**About this exercise**
When counting, include every line of the data that holds "RemoveTree", then state the total alone.
Input data section start
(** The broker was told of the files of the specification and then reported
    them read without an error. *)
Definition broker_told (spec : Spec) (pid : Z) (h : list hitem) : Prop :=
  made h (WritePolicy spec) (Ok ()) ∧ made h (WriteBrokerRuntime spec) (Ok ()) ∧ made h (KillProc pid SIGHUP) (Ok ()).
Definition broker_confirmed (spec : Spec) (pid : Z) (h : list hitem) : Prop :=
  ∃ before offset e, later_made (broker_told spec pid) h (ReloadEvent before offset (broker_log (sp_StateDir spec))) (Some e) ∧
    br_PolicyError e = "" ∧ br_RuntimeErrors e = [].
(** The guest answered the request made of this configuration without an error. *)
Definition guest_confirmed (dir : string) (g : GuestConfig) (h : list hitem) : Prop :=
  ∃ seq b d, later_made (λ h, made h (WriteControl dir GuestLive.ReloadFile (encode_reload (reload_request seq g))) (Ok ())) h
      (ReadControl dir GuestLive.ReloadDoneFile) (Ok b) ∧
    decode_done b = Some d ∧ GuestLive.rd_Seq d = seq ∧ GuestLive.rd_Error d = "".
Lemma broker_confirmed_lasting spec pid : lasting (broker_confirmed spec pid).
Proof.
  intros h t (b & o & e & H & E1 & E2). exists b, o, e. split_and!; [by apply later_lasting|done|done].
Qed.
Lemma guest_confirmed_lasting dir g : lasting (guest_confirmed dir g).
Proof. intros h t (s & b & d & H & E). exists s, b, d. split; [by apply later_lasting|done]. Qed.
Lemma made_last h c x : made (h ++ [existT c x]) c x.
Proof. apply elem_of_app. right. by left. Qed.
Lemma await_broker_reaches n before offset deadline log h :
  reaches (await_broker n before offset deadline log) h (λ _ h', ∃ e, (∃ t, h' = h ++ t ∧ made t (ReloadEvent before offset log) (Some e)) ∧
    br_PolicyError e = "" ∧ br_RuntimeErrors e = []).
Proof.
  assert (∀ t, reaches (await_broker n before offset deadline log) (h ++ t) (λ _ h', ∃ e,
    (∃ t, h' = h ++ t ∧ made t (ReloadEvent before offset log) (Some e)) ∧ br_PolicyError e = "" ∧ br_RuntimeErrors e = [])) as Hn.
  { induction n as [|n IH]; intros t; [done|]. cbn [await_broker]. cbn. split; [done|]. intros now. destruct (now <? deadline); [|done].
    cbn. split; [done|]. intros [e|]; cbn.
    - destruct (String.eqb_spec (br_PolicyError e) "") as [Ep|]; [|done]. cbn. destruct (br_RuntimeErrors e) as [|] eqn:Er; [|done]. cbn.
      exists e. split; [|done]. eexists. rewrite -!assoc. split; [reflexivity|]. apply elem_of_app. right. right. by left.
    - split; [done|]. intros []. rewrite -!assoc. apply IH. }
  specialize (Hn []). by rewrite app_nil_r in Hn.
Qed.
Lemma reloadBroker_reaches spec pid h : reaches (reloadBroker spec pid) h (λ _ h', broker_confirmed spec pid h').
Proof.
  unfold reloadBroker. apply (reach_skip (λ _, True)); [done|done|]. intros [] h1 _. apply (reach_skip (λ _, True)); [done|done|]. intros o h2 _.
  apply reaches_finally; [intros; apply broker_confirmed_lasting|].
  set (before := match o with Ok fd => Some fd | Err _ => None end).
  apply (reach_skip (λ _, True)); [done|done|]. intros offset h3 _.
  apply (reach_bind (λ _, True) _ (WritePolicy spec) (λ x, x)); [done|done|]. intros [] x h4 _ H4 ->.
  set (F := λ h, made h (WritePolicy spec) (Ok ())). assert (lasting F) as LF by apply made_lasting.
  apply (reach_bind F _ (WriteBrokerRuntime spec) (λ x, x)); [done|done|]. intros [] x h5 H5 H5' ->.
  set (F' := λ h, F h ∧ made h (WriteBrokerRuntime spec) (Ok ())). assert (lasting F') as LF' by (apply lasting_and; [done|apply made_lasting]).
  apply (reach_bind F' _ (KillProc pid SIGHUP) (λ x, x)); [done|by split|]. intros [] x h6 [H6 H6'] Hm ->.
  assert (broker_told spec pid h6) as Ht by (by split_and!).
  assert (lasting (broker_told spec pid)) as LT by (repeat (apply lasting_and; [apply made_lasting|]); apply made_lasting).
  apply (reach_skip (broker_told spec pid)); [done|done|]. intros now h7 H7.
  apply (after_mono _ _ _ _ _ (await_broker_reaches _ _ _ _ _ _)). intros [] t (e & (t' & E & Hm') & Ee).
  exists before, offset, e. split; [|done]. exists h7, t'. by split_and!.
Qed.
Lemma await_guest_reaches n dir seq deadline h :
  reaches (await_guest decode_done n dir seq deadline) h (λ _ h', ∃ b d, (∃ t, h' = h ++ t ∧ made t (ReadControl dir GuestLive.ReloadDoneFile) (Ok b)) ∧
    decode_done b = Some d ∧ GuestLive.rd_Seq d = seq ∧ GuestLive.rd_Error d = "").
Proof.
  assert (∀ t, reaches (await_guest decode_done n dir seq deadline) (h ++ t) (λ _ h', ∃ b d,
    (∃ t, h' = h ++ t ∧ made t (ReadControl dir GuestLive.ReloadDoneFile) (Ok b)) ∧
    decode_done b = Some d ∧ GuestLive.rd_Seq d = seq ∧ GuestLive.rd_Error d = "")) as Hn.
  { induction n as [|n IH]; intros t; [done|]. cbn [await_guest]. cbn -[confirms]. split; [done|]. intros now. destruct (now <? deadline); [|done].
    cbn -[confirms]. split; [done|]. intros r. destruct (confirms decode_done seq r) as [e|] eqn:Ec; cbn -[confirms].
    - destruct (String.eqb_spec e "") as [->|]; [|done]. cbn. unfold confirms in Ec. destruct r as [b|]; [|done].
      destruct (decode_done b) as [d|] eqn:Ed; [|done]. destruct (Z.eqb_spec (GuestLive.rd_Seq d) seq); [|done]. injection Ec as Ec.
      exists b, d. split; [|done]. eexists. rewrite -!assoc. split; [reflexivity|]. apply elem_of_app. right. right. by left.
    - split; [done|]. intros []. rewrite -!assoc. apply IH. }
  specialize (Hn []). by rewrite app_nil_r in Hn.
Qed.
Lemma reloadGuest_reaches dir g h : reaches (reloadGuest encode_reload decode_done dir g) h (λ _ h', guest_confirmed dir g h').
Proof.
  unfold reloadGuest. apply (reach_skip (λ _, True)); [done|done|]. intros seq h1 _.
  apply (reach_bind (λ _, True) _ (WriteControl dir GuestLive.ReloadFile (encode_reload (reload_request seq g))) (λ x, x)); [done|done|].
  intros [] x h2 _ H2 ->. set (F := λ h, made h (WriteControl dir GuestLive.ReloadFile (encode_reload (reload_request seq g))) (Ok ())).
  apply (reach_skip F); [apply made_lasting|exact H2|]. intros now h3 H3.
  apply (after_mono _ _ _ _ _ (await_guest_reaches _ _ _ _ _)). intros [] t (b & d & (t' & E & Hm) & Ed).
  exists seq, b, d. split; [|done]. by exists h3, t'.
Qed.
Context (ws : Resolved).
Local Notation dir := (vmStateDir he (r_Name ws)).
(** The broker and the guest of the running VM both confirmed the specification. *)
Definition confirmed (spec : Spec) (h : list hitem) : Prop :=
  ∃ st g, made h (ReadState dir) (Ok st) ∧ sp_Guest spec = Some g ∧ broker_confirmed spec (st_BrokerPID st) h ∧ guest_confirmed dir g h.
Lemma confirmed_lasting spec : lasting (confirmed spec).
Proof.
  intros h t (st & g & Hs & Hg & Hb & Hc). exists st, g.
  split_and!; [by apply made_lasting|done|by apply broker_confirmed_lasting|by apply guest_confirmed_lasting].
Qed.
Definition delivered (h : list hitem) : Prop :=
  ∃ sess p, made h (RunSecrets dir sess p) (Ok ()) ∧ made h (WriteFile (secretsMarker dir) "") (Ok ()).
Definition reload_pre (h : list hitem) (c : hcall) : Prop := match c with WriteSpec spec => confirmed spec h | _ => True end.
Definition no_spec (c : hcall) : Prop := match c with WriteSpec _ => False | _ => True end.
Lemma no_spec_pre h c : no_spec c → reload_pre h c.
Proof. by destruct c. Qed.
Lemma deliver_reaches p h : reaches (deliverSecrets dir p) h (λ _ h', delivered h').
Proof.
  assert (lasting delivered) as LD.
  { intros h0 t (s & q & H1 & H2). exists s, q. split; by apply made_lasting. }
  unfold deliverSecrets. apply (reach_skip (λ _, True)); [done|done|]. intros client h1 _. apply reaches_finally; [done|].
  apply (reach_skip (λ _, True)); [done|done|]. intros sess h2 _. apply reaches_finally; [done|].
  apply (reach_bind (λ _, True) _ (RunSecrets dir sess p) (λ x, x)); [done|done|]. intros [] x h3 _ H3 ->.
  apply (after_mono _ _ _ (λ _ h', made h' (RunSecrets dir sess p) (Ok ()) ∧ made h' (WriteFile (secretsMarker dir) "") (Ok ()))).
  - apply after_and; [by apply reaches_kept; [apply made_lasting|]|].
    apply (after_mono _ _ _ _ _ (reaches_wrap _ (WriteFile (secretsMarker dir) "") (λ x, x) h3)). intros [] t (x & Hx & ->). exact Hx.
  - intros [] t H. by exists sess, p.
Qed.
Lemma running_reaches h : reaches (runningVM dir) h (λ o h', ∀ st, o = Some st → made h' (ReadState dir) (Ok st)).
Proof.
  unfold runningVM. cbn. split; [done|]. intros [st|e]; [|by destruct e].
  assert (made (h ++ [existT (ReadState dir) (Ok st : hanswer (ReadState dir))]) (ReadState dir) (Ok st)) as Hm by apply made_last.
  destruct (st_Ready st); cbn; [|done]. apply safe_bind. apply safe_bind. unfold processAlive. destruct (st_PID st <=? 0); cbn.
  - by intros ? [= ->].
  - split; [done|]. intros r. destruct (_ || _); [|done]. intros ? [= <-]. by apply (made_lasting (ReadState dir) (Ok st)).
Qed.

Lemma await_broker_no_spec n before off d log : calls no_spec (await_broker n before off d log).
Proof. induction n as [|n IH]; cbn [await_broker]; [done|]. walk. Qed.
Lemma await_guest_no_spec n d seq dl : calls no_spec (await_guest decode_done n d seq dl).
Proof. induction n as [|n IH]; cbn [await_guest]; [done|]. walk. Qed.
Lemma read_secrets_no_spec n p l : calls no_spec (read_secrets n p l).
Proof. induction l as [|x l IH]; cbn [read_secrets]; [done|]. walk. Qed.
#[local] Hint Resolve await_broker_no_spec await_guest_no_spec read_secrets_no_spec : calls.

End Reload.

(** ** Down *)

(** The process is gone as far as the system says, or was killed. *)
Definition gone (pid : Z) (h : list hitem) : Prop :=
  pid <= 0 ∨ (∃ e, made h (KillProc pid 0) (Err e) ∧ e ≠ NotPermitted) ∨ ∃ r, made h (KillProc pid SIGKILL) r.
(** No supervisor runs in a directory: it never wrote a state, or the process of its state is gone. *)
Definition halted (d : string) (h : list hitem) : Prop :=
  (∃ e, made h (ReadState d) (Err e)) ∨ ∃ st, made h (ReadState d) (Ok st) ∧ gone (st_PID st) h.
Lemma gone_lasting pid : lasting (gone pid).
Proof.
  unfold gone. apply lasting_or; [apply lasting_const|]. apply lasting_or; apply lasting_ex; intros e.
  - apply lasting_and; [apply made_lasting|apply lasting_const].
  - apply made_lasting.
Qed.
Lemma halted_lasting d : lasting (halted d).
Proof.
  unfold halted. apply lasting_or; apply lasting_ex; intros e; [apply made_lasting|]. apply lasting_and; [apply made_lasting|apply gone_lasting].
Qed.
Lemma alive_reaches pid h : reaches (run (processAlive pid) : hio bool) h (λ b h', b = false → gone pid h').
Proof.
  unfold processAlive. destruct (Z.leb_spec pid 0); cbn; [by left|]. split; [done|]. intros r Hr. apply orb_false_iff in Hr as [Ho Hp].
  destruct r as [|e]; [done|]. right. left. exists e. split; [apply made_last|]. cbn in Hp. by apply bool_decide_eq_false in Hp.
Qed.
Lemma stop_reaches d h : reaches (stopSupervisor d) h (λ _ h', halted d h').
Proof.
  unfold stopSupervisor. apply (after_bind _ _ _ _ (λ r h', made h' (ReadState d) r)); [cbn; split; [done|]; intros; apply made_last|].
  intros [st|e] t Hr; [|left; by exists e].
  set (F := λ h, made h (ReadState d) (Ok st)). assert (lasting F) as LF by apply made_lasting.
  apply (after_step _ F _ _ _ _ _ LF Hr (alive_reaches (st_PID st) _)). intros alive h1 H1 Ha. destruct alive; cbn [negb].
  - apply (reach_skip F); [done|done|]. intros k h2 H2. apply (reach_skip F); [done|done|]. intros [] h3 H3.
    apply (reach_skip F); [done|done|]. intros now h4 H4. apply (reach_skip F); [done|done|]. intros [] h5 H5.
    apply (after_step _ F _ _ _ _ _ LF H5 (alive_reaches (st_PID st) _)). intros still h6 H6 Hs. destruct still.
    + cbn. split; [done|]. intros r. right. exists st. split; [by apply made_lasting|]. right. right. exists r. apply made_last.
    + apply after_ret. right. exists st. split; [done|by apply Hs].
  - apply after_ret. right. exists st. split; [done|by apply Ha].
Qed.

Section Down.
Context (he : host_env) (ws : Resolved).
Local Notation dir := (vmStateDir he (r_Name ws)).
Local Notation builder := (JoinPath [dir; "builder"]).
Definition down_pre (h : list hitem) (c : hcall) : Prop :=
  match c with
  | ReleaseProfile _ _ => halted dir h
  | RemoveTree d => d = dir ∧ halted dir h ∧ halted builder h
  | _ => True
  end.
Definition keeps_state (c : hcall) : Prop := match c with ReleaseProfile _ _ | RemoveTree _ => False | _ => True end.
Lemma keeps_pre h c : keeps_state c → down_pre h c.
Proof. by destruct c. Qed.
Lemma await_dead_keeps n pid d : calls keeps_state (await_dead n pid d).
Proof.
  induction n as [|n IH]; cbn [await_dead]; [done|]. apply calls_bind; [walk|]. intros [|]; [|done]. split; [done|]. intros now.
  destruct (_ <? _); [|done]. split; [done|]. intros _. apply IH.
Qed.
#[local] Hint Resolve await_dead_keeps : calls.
Input data section end
**Response box**
2